Assignment: In the records that follow, the lines from the one containing "destruct (check_lease i s) as [b|e] eqn:E." to the one containing "Hd0)]]; (split; [done|]).", inclusive, are to be given again exactly.

Saved entries

----

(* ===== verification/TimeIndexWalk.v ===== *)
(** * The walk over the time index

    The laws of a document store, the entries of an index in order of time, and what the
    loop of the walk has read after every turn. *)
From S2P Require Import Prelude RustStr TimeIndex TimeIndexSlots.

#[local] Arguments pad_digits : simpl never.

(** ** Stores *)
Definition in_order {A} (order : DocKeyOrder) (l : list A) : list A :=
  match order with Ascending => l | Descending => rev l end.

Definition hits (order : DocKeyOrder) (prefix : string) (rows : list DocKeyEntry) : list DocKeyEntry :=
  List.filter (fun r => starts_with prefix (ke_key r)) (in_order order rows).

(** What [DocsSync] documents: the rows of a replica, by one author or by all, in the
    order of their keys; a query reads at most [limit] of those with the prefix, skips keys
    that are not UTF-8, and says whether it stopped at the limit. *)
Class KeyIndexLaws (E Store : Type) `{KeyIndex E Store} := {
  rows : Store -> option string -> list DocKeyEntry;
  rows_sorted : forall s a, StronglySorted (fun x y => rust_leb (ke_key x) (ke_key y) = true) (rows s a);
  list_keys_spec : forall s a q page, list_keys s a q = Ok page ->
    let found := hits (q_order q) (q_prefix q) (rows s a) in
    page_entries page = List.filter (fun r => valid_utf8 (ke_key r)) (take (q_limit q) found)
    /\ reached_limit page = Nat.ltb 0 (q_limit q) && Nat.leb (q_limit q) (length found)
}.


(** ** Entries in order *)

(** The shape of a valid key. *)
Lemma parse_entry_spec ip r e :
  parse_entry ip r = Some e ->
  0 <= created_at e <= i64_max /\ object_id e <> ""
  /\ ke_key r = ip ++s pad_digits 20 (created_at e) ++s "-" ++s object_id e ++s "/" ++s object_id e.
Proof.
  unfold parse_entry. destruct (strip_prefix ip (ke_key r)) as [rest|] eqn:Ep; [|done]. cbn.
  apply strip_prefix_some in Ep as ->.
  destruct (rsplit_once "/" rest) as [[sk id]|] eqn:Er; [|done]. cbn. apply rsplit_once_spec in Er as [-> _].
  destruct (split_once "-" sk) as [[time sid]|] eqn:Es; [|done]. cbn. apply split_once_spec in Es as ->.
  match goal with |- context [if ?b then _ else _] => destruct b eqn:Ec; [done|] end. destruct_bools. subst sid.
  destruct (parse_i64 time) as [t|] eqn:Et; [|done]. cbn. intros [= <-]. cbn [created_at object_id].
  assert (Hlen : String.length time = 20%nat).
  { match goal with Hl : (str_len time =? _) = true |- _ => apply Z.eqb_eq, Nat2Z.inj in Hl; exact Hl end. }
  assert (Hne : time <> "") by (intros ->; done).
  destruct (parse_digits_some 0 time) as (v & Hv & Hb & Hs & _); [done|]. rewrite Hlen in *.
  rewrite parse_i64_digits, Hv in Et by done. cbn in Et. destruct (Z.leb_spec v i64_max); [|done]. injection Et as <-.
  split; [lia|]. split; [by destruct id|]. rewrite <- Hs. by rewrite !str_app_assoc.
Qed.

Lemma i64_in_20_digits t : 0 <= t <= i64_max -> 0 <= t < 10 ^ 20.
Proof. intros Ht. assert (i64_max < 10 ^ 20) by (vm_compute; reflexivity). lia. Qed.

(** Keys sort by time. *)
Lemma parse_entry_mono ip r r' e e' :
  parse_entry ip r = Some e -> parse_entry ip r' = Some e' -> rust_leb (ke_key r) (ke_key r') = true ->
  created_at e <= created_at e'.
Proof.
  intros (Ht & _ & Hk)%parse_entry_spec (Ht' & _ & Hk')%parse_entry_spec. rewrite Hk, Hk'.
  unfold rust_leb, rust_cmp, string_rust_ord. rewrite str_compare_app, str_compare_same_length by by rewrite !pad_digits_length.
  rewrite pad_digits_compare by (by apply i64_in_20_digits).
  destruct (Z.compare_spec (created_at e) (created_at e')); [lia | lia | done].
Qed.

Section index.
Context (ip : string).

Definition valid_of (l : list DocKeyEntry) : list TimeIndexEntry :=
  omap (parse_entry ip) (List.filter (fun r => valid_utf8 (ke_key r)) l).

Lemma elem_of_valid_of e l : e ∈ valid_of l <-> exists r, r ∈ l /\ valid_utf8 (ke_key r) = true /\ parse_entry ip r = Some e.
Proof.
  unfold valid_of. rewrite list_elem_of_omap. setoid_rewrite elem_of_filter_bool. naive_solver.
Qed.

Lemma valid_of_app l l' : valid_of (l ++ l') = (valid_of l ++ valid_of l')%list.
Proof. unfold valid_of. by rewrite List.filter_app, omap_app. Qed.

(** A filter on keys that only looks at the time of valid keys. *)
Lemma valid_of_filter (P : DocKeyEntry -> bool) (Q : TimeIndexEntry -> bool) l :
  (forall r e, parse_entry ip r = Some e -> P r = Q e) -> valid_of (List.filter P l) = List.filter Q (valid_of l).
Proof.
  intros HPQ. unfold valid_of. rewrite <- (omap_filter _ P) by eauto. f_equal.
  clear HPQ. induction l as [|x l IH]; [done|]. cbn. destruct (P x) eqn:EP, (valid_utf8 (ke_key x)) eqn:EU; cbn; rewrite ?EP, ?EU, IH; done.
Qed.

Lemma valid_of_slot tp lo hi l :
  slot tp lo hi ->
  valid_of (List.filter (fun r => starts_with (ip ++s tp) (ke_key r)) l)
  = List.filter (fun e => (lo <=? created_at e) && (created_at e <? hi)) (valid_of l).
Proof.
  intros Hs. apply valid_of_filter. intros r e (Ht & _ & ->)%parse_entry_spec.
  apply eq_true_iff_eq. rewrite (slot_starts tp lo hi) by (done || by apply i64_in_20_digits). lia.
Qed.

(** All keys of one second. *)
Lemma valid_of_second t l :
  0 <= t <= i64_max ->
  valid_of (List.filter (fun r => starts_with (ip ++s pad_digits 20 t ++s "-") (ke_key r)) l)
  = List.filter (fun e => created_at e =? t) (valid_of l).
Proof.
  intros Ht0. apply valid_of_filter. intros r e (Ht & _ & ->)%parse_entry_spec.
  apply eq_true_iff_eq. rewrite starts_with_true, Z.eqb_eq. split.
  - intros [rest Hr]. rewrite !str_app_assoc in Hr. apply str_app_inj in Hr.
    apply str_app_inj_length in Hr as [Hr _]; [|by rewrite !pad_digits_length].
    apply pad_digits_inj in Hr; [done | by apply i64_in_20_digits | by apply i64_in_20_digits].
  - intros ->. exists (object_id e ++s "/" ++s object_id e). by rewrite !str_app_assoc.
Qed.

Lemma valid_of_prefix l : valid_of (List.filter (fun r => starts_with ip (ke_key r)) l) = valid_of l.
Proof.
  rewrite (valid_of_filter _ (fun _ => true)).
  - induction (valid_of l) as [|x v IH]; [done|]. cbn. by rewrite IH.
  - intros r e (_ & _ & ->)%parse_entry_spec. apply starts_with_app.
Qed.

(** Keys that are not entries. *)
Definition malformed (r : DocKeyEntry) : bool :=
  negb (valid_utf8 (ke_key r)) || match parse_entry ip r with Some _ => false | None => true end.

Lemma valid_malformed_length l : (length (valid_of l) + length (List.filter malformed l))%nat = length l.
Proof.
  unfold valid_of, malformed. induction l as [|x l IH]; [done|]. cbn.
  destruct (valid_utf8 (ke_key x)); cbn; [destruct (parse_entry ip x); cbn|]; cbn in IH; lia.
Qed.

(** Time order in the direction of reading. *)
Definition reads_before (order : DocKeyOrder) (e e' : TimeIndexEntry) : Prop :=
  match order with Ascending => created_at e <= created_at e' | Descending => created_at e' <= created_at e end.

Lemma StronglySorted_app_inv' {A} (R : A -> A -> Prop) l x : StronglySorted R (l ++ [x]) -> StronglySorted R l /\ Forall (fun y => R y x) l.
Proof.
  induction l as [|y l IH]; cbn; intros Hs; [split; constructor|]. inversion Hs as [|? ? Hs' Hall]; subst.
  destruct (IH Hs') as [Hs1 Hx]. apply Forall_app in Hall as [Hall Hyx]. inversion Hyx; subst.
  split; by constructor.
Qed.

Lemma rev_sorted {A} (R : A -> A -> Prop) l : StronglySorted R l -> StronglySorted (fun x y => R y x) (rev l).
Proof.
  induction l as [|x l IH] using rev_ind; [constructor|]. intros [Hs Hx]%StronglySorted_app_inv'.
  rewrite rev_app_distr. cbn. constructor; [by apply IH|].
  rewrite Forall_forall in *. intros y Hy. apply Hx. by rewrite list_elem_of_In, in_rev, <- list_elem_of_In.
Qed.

----

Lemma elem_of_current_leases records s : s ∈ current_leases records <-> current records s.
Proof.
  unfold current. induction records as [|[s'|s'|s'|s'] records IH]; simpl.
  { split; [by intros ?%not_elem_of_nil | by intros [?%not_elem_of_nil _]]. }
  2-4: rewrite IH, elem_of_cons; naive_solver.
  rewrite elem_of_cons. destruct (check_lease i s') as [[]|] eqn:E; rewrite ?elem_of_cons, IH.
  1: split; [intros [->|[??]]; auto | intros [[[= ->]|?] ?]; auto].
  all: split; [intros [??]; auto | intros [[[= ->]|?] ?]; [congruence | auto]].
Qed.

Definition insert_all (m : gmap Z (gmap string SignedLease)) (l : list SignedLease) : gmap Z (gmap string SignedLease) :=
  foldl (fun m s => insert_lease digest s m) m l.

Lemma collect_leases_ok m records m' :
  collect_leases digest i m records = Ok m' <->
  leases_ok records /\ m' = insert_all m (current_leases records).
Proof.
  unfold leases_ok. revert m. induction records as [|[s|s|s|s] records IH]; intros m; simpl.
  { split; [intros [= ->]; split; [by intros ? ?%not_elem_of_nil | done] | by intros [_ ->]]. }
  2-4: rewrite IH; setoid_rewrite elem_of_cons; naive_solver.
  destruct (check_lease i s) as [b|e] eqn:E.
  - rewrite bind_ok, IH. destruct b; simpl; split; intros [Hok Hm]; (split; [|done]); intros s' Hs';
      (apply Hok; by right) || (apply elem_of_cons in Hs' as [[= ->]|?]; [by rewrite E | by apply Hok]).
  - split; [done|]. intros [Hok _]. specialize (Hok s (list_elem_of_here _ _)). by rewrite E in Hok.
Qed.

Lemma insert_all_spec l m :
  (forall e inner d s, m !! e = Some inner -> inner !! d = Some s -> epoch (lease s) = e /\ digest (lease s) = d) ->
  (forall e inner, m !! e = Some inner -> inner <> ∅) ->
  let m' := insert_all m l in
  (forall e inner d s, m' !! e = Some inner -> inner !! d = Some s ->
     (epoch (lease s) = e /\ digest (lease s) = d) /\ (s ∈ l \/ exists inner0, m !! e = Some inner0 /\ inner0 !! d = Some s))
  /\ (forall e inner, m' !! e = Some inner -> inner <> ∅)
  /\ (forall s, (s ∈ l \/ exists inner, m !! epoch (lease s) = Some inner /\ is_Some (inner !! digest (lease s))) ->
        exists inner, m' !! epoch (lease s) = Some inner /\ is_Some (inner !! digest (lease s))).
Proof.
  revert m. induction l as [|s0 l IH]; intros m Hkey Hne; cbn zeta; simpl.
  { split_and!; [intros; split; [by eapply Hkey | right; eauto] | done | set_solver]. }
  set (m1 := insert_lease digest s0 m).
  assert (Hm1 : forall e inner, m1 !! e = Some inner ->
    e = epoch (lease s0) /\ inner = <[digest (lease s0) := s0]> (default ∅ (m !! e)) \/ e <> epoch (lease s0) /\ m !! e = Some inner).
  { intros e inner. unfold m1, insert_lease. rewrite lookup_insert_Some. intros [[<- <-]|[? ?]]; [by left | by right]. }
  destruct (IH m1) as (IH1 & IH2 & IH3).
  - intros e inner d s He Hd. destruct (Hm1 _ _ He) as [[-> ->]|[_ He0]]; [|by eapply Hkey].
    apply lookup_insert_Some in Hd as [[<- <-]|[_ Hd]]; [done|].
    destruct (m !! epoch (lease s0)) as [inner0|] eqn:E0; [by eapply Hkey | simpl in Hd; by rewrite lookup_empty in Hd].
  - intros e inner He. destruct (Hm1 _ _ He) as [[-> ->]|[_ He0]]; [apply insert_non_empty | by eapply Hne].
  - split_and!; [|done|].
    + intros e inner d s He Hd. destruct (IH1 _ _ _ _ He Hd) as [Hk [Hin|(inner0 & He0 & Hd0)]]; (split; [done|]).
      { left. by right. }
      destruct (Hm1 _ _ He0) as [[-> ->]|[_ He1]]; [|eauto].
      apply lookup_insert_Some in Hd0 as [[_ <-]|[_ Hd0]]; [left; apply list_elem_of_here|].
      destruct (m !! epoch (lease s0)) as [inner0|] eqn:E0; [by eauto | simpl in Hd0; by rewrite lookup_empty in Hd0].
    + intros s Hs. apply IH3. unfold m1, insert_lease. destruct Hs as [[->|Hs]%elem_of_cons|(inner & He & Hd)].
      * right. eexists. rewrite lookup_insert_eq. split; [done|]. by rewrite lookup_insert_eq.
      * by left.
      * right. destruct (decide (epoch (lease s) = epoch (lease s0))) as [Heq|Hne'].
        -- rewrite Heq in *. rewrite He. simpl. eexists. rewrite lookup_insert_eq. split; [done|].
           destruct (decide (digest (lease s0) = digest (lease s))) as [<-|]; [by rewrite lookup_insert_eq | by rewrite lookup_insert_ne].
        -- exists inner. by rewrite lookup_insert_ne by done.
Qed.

----

Answer box:
  destruct (check_lease i s) as [b|e] eqn:E.
  - rewrite bind_ok, IH. destruct b; simpl; split; intros [Hok Hm]; (split; [|done]); intros s' Hs';
      (apply Hok; by right) || (apply elem_of_cons in Hs' as [[= ->]|?]; [by rewrite E | by apply Hok]).
  - split; [done|]. intros [Hok _]. specialize (Hok s (list_elem_of_here _ _)). by rewrite E in Hok.
Qed.

Lemma insert_all_spec l m :
  (forall e inner d s, m !! e = Some inner -> inner !! d = Some s -> epoch (lease s) = e /\ digest (lease s) = d) ->
  (forall e inner, m !! e = Some inner -> inner <> ∅) ->
  let m' := insert_all m l in
  (forall e inner d s, m' !! e = Some inner -> inner !! d = Some s ->
     (epoch (lease s) = e /\ digest (lease s) = d) /\ (s ∈ l \/ exists inner0, m !! e = Some inner0 /\ inner0 !! d = Some s))
  /\ (forall e inner, m' !! e = Some inner -> inner <> ∅)
  /\ (forall s, (s ∈ l \/ exists inner, m !! epoch (lease s) = Some inner /\ is_Some (inner !! digest (lease s))) ->
        exists inner, m' !! epoch (lease s) = Some inner /\ is_Some (inner !! digest (lease s))).
Proof.
  revert m. induction l as [|s0 l IH]; intros m Hkey Hne; cbn zeta; simpl.
  { split_and!; [intros; split; [by eapply Hkey | right; eauto] | done | set_solver]. }
  set (m1 := insert_lease digest s0 m).
  assert (Hm1 : forall e inner, m1 !! e = Some inner ->
    e = epoch (lease s0) /\ inner = <[digest (lease s0) := s0]> (default ∅ (m !! e)) \/ e <> epoch (lease s0) /\ m !! e = Some inner).
  { intros e inner. unfold m1, insert_lease. rewrite lookup_insert_Some. intros [[<- <-]|[? ?]]; [by left | by right]. }
  destruct (IH m1) as (IH1 & IH2 & IH3).
  - intros e inner d s He Hd. destruct (Hm1 _ _ He) as [[-> ->]|[_ He0]]; [|by eapply Hkey].
    apply lookup_insert_Some in Hd as [[<- <-]|[_ Hd]]; [done|].
    destruct (m !! epoch (lease s0)) as [inner0|] eqn:E0; [by eapply Hkey | simpl in Hd; by rewrite lookup_empty in Hd].
  - intros e inner He. destruct (Hm1 _ _ He) as [[-> ->]|[_ He0]]; [apply insert_non_empty | by eapply Hne].
  - split_and!; [|done|].
    + intros e inner d s He Hd. destruct (IH1 _ _ _ _ He Hd) as [Hk [Hin|(inner0 & He0 & Hd0)]]; (split; [done|]).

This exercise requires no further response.